In 2020, European regulators are expected to start to be even more active in encouraging drugs innovations rather than hindering them through legal restrictions.
Editor’s Note: This article was published in Pharmaceutical Technology Europe’s January 2020 print issue.
The new year looks likely to be one in which the European Union’s medicines regulatory system makes a determined effort to ensure that advances in science and technology result in more innovative medicines being made available to patients in Europe.
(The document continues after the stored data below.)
(* ===== verification/DataColumns.v ===== *)
(** * Blobs and data columns

    The sidecars of [crates/common/consensus/beacon/src/blob_sidecar.rs] and
    [data_column_sidecar.rs], the batched verification of
    [crates/common/polynomial_commitments/src/handlers.rs], and the reconstruction of a
    block's columns from half of them ([matrix_entry.rs]).

    The polynomial commitment libraries are arguments: the verification of a batch of
    cells, and the recovery of a row.  [KzgLaws] states what they document: a batch
    verifies when each of its cells belongs to its commitment, and recovery from half the
    cells of a row gives back these cells and every other cell of it, each with its proof. *)

From stdpp Require Import strings.
From S2P Require Import Prelude Bytes Shuffling Merkle BeaconTypes BeaconAccess DataAvailability BeaconConcrete.

Definition BLOB_KZG_COMMITMENTS_INDEX : Z := 11.
Definition BLOB_SIDECAR_KZG_PROOF_DEPTH : Z := 17.
Definition DATA_COLUMN_SIDECAR_KZG_PROOF_DEPTH : Z := 4.
Definition MAX_BLOBS_PER_BLOCK : Z := 4096.
Definition MAX_CELLS_PER_KZG_BATCH : Z := 4096.
Definition CELLS_PER_EXT_BLOB : Z := 128.
Definition MaxBlobCommitmentsPerBlock : Z := 4096.

Definition KZGCommitment : Type := list Z.
Definition KZGProof : Type := list Z.
Definition Cell : Type := list Z.
Definition Blob : Type := list Z.

#[global] Instance SignedBeaconBlockHeader_eq_dec : EqDecision SignedBeaconBlockHeader.
Proof. solve_decision. Defined.

Record BlobSidecar : Type := mkBlobSidecar {
  bl_index : Z;
  bl_blob : Blob;
  bl_kzg_commitment : KZGCommitment;
  bl_kzg_proof : KZGProof;
  bl_signed_block_header : SignedBeaconBlockHeader;
  bl_inclusion_proof : list B256;
}.

Record DataColumnSidecar : Type := mkDataColumnSidecar {
  dc_index : Z;
  dc_column : list Cell;
  dc_kzg_commitments : list KZGCommitment;
  dc_kzg_proofs : list KZGProof;
  dc_signed_block_header : SignedBeaconBlockHeader;
  dc_inclusion_proof : list B256;
}.

(** A cell with what it is verified against: its commitment, its index in the row and its proof. *)
Record CellItem : Type := mkCellItem {
  ci_commitment : KZGCommitment;
  ci_index : Z;
  ci_cell : Cell;
  ci_proof : KZGProof;
}.

(** The roots of a commitment and of a list of them, and the KZG libraries. *)
Class CommitmentRoots : Type := {
  #[global] commitment_root :: TreeHash KZGCommitment;
  #[global] commitments_root :: TreeHash (list KZGCommitment);
}.
Class Kzg : Type := {
  kzg_verify_blobs : list Blob -> list KZGCommitment -> list KZGProof -> res anyhow bool;
  kzg_verify_cells : list CellItem -> res anyhow bool;
  kzg_recover : list Z -> list Cell -> res anyhow (list Cell * list KZGProof);
}.

(** [belongs]: the cell is the one of its row's polynomial and the proof shows it. *)
Class KzgLaws (K : Kzg) (belongs : CellItem -> bool) : Prop := {
  kzg_batch : forall items, kzg_verify_cells items = Ok true <-> forallb belongs items = true;
  kzg_recovers : forall commitment indices cells,
    NoDup indices -> Forall (fun i => 0 <= i < CELLS_PER_EXT_BLOB) indices ->
    length indices = length cells -> CELLS_PER_EXT_BLOB / 2 <= Z.of_nat (length indices) ->
    Forall (fun c : Cell => length c = Z.to_nat 2048) cells ->
    (forall k i c, indices !! k = Some i -> cells !! k = Some c -> exists p, belongs (mkCellItem commitment i c p) = true) ->
    exists cells' proofs', kzg_recover indices cells = Ok (cells', proofs') /\
    length cells' = 128%nat /\ length proofs' = 128%nat /\
    Forall (fun c : Cell => length c = Z.to_nat 2048) cells' /\ Forall (fun p : KZGProof => length p = 48%nat) proofs' /\
    (forall k i c, indices !! k = Some i -> cells !! k = Some c -> cells' !! Z.to_nat i = Some c) /\
    forall (i : nat) c p, cells' !! i = Some c -> proofs' !! i = Some p ->
      belongs (mkCellItem commitment (Z.of_nat i) c p) = true;
}.
Lemma add_blocks_ok received blocks is_range peer c :
  cache_ok received c ->
  (exists e, add_blocks blocks is_range peer c = Err e) \/ exists c', add_blocks blocks is_range peer c = Ok c' /\ cache_ok received c'.
Proof using Type.
  intros Hc. unfold add_blocks. destruct is_range; cbn [mbind res_bind]; [|right; eexists; split; [done|by apply insert_blocks_ok]].
  pose proof (chain_returns blocks) as Hret.
  destruct (validate_range_chain blocks); cbn [invalid_batch mbind res_bind]; [|left; by eexists|done|done].
  repeat case_match; cbn [mbind res_bind]; try (right; eexists; split; [done|by apply insert_blocks_ok]). left. by eexists.
Qed.

Lemma add_parent_blocks_ok received blocks peer c :
  cache_ok received c ->
  (exists e, add_parent_blocks blocks peer c = Err e) \/ exists c', add_parent_blocks blocks peer c = Ok c' /\ cache_ok received c'.
Proof using Type.
  intros Hc. unfold add_parent_blocks.
  assert (returns (foldM (fun _ block => check_parent c block) tt blocks)) as Hret.
  { apply (foldM_returns (fun _ => True)); [done| |done]. intros u b _ _. unfold check_parent. returns_step.
    apply (foldM_returns (fun _ => True)); [done| |done]. intros. auto with res. }
  destruct (foldM _ tt blocks); cbn [invalid_batch mbind res_bind]; [|left; by eexists|done|done]. by apply add_blocks_ok.
Qed.

Lemma from_recovery_seed_ok received seed :
  (exists e, from_recovery_seed seed = Err e) \/ exists c, from_recovery_seed seed = Ok c /\ cache_ok received c.
Proof using Type.
  unfold from_recovery_seed. destruct (rs_forward_blocks seed) as [|first rest] eqn:Ef; [left; by eexists|].
  rewrite bool_decide_eq_false_2 by done. cbn [negb ensure mbind res_bind].
  pose proof (chain_returns (first :: rest)) as Hret.
  destruct (validate_range_chain _); cbn [mbind res_bind]; [|left; by eexists|done|done].
  change (index (E := anyhow) (first :: rest) 0) with (@Ok anyhow _ first). cbn [mbind res_bind].
  destruct (bool_decide _); cbn [ensure mbind res_bind]; [|left; by eexists].
  destruct (_ <? _); cbn [ensure mbind res_bind]; [|left; by eexists].
  assert (returns (foldM (check_seed_block (rs_target_slot seed)) ∅ (first :: rest))) as Hr.
  { apply (foldM_returns (fun _ => True)); [done| |done]. intros seen b _ _. unfold check_seed_block. by do 2 returns_step. }
  destruct (foldM (check_seed_block _) _ _); cbn [mbind res_bind]; [|left; by eexists|done|done].
  destruct (last (first :: rest)) as [tip|] eqn:El; [|by apply last_None in El].
  destruct (add_blocks_ok received (first :: rest) true (rs_source_peer seed) (cache_new (rs_ancestor_root seed) (rs_ancestor_slot seed))) as [[e ->]|(c & -> & Hc)].
  - intros root bundle. cbn. by rewrite lookup_empty.
  - left. by eexists.
  - right. by eexists.
Qed.

(** *** Choosing what to fetch changes the attempts, the queues and the next slot only *)

Lemma is_schedulable_attempts key peers now c : (is_schedulable key peers now c).2 = set_attempts (bc_attempts (is_schedulable key peers now c).2) c.
Proof using Type.
  cbn. unfold refresh_attempt_round. destruct (bc_attempts c !! key) as [[s [cd|]]|]; [|by destruct c..]. case_if; by destruct c.
Qed.

Lemma find_schedulable_attempts key peers now ranges c :
  (find_schedulable key peers now ranges c).2 = set_attempts (bc_attempts (find_schedulable key peers now ranges c).2) c.
Proof using Type.
  revert c. induction ranges as [|[i r] ranges IH]; intros c; cbn [find_schedulable]; [by destruct c|].
  pose proof (is_schedulable_attempts (key r) peers now c) as E. destruct (is_schedulable (key r) peers now c) as [ok c1]. cbn [snd] in E.
  destruct ok; [done|]. rewrite (IH c1) at 1.
  generalize (bc_attempts (find_schedulable key peers now ranges c1).2). intros a. by rewrite E.
Qed.

Lemma retain_schedulable_attempts {A} in_progress (key : A -> RequestKey) peers now l c :
  (retain_schedulable in_progress key peers now l c).2 = set_attempts (bc_attempts (retain_schedulable in_progress key peers now l c).2) c.
Proof using Type.
  revert c. induction l as [|a l IH]; intros c; cbn [retain_schedulable]; [by destruct c|].
  assert (exists keep at', (if in_progress c a then (false, c) else is_schedulable (key a) peers now c) = (keep, set_attempts at' c)) as (keep & at' & ->).
  { destruct (in_progress c a); [exists false, (bc_attempts c); by destruct c|].
    pose proof (is_schedulable_attempts (key a) peers now c) as E. destruct (is_schedulable (key a) peers now c) as [ok c1]. cbn [snd] in E.
    exists ok, (bc_attempts c1). by rewrite E at 1. }
  pose proof (IH (set_attempts at' c)) as E. destruct (retain_schedulable _ _ _ _ l _) as [kept c2]. cbn [snd] in *. by rewrite E at 1.
Qed.

Lemma fetch_missing_attempts epoch required peers now has_retry c :
  (fetch_missing epoch required peers now has_retry c).2 = set_attempts (bc_attempts (fetch_missing epoch required peers now has_retry c).2) c.
Proof using Type.
  unfold fetch_missing.
  match goal with |- context [retain_schedulable ?p ?k ?ps ?n ?l c] => pose proof (retain_schedulable_attempts p k ps n l c) as E1;
    destruct (retain_schedulable p k ps n l c) as [roots c1] end.
  match goal with |- context [retain_schedulable ?p ?k ?ps ?n ?l c1] => pose proof (retain_schedulable_attempts p k ps n l c1) as E2;
    destruct (retain_schedulable p k ps n l c1) as [blobs c2] end.
  match goal with |- context [retain_schedulable ?p ?k ?ps ?n ?l c2] => pose proof (retain_schedulable_attempts p k ps n l c2) as E3;
    destruct (retain_schedulable p k ps n l c2) as [columns c3] end.
  cbn [snd] in *. rewrite E3, E2, E1. done.
Qed.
However, it is also likely to be a year in which regulators will be under even greater pressure to deal more effectively with chronic problems of medicines shortages and quality deficiencies in imported APIs.
It is also projected that 2020 will see the European Medicines Agency (EMA), responsible for the approval of medicines for marketing in the whole of the EU and for the coordination of the drugs licensing network covering the union’s 27 member states, strive to return to a level of normality after two years of disruption. Efforts to regain normality come after the agency’s relocation of its headquarters in 2017 from London to Amsterdam in the Netherlands after the United Kingdom voted to leave the EU in the 2016 referendum.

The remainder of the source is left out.